We introduce phase-diagram analysis, a standard tool in compressed sensing (CS), to the X-ray computed tomography (CT) community as a systematic method for determining how few projections suffice for accurate sparsity-regularized reconstruction. In CS, a phase diagram is a convenient way to study and express certain theoretical relations between sparsity and sufficient sampling. We adapt phase-diagram analysis for empirical use in X-ray CT for which the same theoretical results do not hold. We demonstrate in three case studies the potential of phase-diagram analysis for providing quantitative answers to questions of undersampling. First, we demonstrate that there are cases where X-ray CT empirically performs comparably with a near-optimal CS strategy, namely taking measurements with Gaussian sensing matrices. Second, we show that, in contrast to what might have been anticipated, taking randomized CT measurements does not lead to improved performance compared with standard structured sampling patterns. Finally, we show preliminary results of how well phase-diagram analysis can predict the sufficient number of projections for accurately reconstructing a large-scale image of a given sparsity by means of total-variation regularization.

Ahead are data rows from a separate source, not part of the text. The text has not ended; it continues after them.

(* ===== verification/Scheduler.v ===== *)
(** * The x86-64 round-robin scheduler ([src/src/scheduler.rs])

    The scheduler owns the task list, the id of the current task and the queue
    of ready tasks.  [schedule] pops the queue, demotes the current task and
    promotes the popped one, which goes back to the end of the queue. *)
From stdpp Require Import strings.
From S2P Require Import Prelude Capability Task.

(** ** State and operations *)

Record Scheduler := mkScheduler {
  sched_tasks : TaskList;
  current_task : option TaskId;
  ready_queue : list TaskId
}.

Definition Scheduler_new : Scheduler := mkScheduler TaskList_new None [].

Definition add_task (self : Scheduler) (task : Task) : Scheduler * TaskId :=
  let i := task_id task in
  let '(ts, _) := TaskList_add (sched_tasks self) task in
  (mkScheduler ts (current_task self) (ready_queue self ++ [i]), i).

Definition task_count (self : Scheduler) : nat := TaskList_len (sched_tasks self).

Definition get_task (self : Scheduler) (i : TaskId) : option Task :=
  TaskList_get (sched_tasks self) i.

Definition is_state (st : TaskState) (t : Task) : bool := bool_decide (task_state t = st).

(** The demotion of the current task at the top of [schedule]. *)
Definition demote_current (self : Scheduler) : Scheduler :=
  match current_task self with
  | Some current_id =>
      mkScheduler
        (TaskList_get_mut (sched_tasks self) current_id
           (λ t, if is_state TaskState_Running t then set_state TaskState_Ready t else t))
        (current_task self) (ready_queue self)
  | None => self
  end.

Definition schedule (self : Scheduler) : Scheduler * option TaskId :=
  match ready_queue self with
  | next_id :: rest =>
      let self := mkScheduler (sched_tasks self) (current_task self) rest in
      let self := demote_current self in
      match get_task self next_id with
      | Some next =>
          if is_state TaskState_Ready next then
            (mkScheduler
               (TaskList_get_mut (sched_tasks self) next_id (set_state TaskState_Running))
               (Some next_id) (ready_queue self ++ [next_id]),
             Some next_id)
          else (self, None)
      | None => (self, None)
      end
  | [] => (self, None)
  end.

Definition yield_cpu (self : Scheduler) : Scheduler := (schedule self).1.

(** Set the state of the current task to [st] and take it off the ready queue:
    the common part of [block_current] and [terminate_current]. *)
Definition retire (self : Scheduler) (current_id : TaskId) (st : TaskState)
    (current : option TaskId) : Scheduler :=
  mkScheduler
    (TaskList_get_mut (sched_tasks self) current_id (set_state st))
    current (filter (λ i, i ≠ current_id) (ready_queue self)).

Definition block_current (self : Scheduler) : Scheduler :=
  match current_task self with
  | Some current_id =>
      (schedule (retire self current_id TaskState_Blocked (current_task self))).1
  | None => self
  end.

Definition unblock_task (self : Scheduler) (i : TaskId) : Scheduler :=
  match get_task self i with
  | Some task =>
      if is_state TaskState_Blocked task then
        mkScheduler (TaskList_get_mut (sched_tasks self) i (set_state TaskState_Ready))
          (current_task self) (ready_queue self ++ [i])
      else self
  | None => self
  end.

Definition terminate_current (self : Scheduler) : Scheduler :=
  match current_task self with
  | Some current_id =>
      (schedule (retire self current_id TaskState_Terminated None)).1
  | None => self
  end.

我们将压缩感知(CS)中的标准工具——相图分析,引入到X射线计算机断层扫描(CT)领域,作为一种系统方法,用于确定需要多少投影才能实现准确的稀疏正则化重建。在压缩感知中,相图是研究和表达稀疏性与充分采样之间某些理论关系的便捷方式。我们将相图分析进行调整,以便在X射线CT中进行实证应用,尽管相同的理论结果并不成立。我们通过三个案例研究证明了相图分析在为欠采样问题提供定量答案方面的潜力。首先,我们证明在某些情况下,X射线CT在经验上与近乎最优的压缩感知策略(即使用高斯传感矩阵进行测量)表现相当。其次,我们表明,与预期相反,与标准结构化采样模式相比,采用随机CT测量并不会带来性能提升。最后,我们展示了相图分析在通过总变差正则化准确重建给定稀疏度的大规模图像时,预测所需投影数量的初步结果。